Dr Josh Beutler presents monthly Vet Notes

Cold weather, wind and even piles of snow are arriving throughout the Midwest, the Great Plains and the Western Mountains. Slightly early cold and snow is a blunt reminder that as cattle producers, we need to get our cows ready for winter management. 

Here are a few things to keep in mind with cattle management over the winter months:

1)    Monitor herd body condition score (BCS). Now is a necessary time to make sure cows are in adequate condition. Cattle in poor condition heading into winter will struggle to maintain enough energy for themselves, yet alone for the growing calf in utero. Lower BCS in cows leads to subsequent poorer quality colostrum and poorer calf health.

2)    Vitamins and trace minerals are incredibly important. These products play a vital role in cow health and fetal development. Vitamin A deficiency is the most common factor in weak/stillborn calves that I see. Most mineral options contain adequate sources of Vitamin A, and some of the most common formulations are available as ADE, vitamins A, D and E; or CLR supplements, formulations intended for key phases of production such as calving, lactating and rebreeding.

3)    Protein is key. This macronutrient is incredibly important in the last trimester of gestation for the fetus to adequately develop.
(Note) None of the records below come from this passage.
Lemma str_exists_app P s t :
  str_exists P (s +:+ t) = str_exists P s || str_exists P t.
Proof.
  induction s as [|c s IH]; [done|].
  rewrite str_app_cons. simpl. by rewrite IH, orb_assoc.
Qed.

Lemma str_forall_impl P (Q : ascii → bool) s :
  (∀ c, P c = true → Q c = true) →
  str_forall P s = true → str_forall Q s = true.
Proof.
  intros HPQ. induction s as [|c s IH]; simpl; [done|].
  intros [? ?]%andb_true_iff. apply andb_true_iff; auto.
Qed.

Lemma str_exists_negb_forall P s :
  str_exists P s = negb (str_forall (λ c, negb (P c)) s).
Proof.
  induction s as [|c s IH]; simpl; [done|].
  rewrite IH. by destruct (P c).
Qed.

(** [String.prefix p s] holds exactly when [s] starts with [p]. *)
Lemma str_prefix_app p t : String.prefix p (p +:+ t) = true.
Proof.
  induction p as [|c p IH]; [by destruct t|].
  rewrite str_app_cons. simpl. destruct (ascii_dec c c); [done|congruence].
Qed.

Lemma str_prefix_inv p s : String.prefix p s = true → ∃ t, s = p +:+ t.
Proof.
  revert s. induction p as [|c p IH]; intros s; [by exists s|].
  destruct s as [|d s]; simpl; [done|].
  destruct (ascii_dec c d) as [->|]; [|done].
  intros [t ->]%IH. by exists t.
Qed.

Lemma str_prefix_iff p s : String.prefix p s = true ↔ ∃ t, s = p +:+ t.
Proof.
  split; [apply str_prefix_inv|]. intros [t ->]. apply str_prefix_app.
Qed.

Lemma str_prefix_nil s : String.prefix "" s = true.
Proof. by destruct s. Qed.

Lemma str_app_inv_head s t u : s +:+ t = s +:+ u → t = u.
Proof. induction s as [|c s IH]; [done|]. rewrite !str_app_cons. intros; simplify_eq; auto. Qed.

Lemma str_app_inv_length a b x y :
  String.length a = String.length b → a +:+ x = b +:+ y → a = b.
Proof.
  revert b. induction a as [|c a IH]; intros [|d b]; try done.
  rewrite !str_app_cons. intros [= Hl] [= -> H]. f_equal. by apply IH.
Qed.

End strings.

#[export] Hint Rewrite str_app_nil_l str_app_cons str_app_nil_r str_app_assoc
  str_length_app str_forall_app str_exists_app : py_rw.
#[export] Hint Resolve str_prefix_app str_prefix_nil : py.

(** ** Relations that use up a measure *)

Section measure.
Context {A : Type} (R : relation A) (m : A → nat).
Hypothesis Hm : ∀ x y, R x y → m y < m x.

(** A relation whose steps use up a measure has no infinite run, and a run
    is no longer than the measure at its start. *)
Lemma sn_measure x : sn R x.
Proof.
  remember (m x) as n eqn:Hn. revert x Hn.
  induction n as [n IH] using lt_wf_ind. intros x ->.
  constructor. intros y Hxy. apply (IH (m y)); [by apply Hm|done].
Qed.

Lemma nsteps_measure n x y : nsteps R n x y → n + m y ≤ m x.
Proof. induction 1 as [|n x y z Hxy _ IH]; [lia|]. apply Hm in Hxy. lia. Qed.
Protein supplementation comes in a variety of forms — tubs, alfalfa, cake or good quality winter pastures. Assess the protein quality in feed by consulting a nutritionist or veterinarian to sample the product. 
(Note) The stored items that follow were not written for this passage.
(* ===== verification/FileSystem.v ===== *)
(** * FileSystem: the local staging area under [temp/media/]

    [S3Minio.upload] reads the staged file through the boto3 client and
    then calls [os.remove], [os.path.dirname], [os.path.exists],
    [os.listdir] and [shutil.rmtree] on it and on its directory.  The file
    system is a finite map from a path, as the string the program passes to
    the operating system, to a regular file with its bytes or a directory.
    Paths are relative to the working directory and are compared as
    strings: the model covers paths in normal form ([path_ok]: components
    separated by single slashes, none of them empty, [.] or [..]).
    [fs_wf] is the invariant of a tree: every entry is in normal form and
    has its parent directory. *)

From S2P Require Import Prelude PyStr.

(** ** Data *)

Inductive node : Type :=
| File (data : string)
| Dir.

#[export] Instance node_eq_dec : EqDecision node.
Proof. solve_decision. Defined.

Abbreviation FS := (gmap string node).

Definition is_sep (c : ascii) : bool := Ascii.eqb c "/".

(** ** [os.path] on strings *)

(** [p[:p.rfind('/') + 1]]: the text up to and including the last slash. *)
Fixpoint head_part (p : string) : string :=
  match p with
  | "" => ""
  | String c p' =>
      match head_part p' with
      | "" => if is_sep c then String c "" else ""
      | h => String c h
      end
  end.

(** [p[p.rfind('/') + 1:]]: the text after the last slash. *)
Definition tail_part (p : string) : string := last_item (split "/" p).

(** [head.rstrip('/')]. *)
Fixpoint rstrip_sep (s : string) : string :=
  match s with
  | "" => ""
  | String c s' =>
      match rstrip_sep s' with
      | "" => if is_sep c then "" else String c ""
      | r => String c r
      end
  end.

(** [posixpath.dirname(p)]: the head, without its trailing slashes unless it
    consists of slashes only. *)
Definition dirname (p : string) : string :=
  let head := head_part p in
  if negb (String.eqb head "") && negb (str_forall is_sep head)
  then rstrip_sep head
  else head.

(** [posixpath.basename(p)]. *)
Definition basename (p : string) : string := tail_part p.

(** A component of a path in normal form. *)
Definition comp_ok (c : string) : bool :=
  negb (String.eqb c "") && negb (String.eqb c ".") && negb (String.eqb c "..").

(** A relative path in normal form. *)
Definition path_ok (p : string) : bool := forallb comp_ok (split "/" p).

(** [p] lies strictly below the directory [d]. *)
Definition under (d p : string) : bool := String.prefix (d +:+ "/") p.

(** ** Operations of [os] and [shutil] *)

(** [os.path.exists(p)]. *)
Definition os_path_exists (fs : FS) (p : string) : bool :=
  bool_decide (is_Some (fs !! p)).

(** The entries directly inside [d]. *)
Definition children (fs : FS) (d : string) : list string :=
  filter (λ p, dirname p = d) (elements (dom fs)).

(** [str(OSError)] as CPython prints it: errno, message and the path. *)
Definition os_error (c : exn_class) (errno text p : string) : exn :=
  Exn c ("[Errno " +:+ errno +:+ "] " +:+ text +:+ ": '" +:+ p +:+ "'") None.

Definition enoent (p : string) : exn :=
  os_error FileNotFoundError "2" "No such file or directory" p.
Definition eisdir (p : string) : exn :=
  os_error IsADirectoryError "21" "Is a directory" p.
Definition enotdir (p : string) : exn :=
  os_error NotADirectoryError "20" "Not a directory" p.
4)    Monitor snowfall. As snow accumulates, it can affect feed/forage quality and will obviously restrict grazing. Cattle are very capable of grazing through snow, but as it melts and hardens, layers of ice challenge grazing ability. 

5)    Manage the storms. Provide wind breaks and bedding, if needed, that can double as roughage to help supplement rations. Extra supplementation is usually needed to get through cold and wet weather.


About the Author: Dr. Josh Beutler graduated from Iowa State University with a degree in veterinary medicine, before moving to Pender, Nebraska, where he practices in a five-person, two-clinic practice. He practices mostly beef production medicine with cow-calf and feedlot operations throughout northeast Nebraska. Beutler also works closely with his family on a fourth-generation SimAngus cow-calf herd.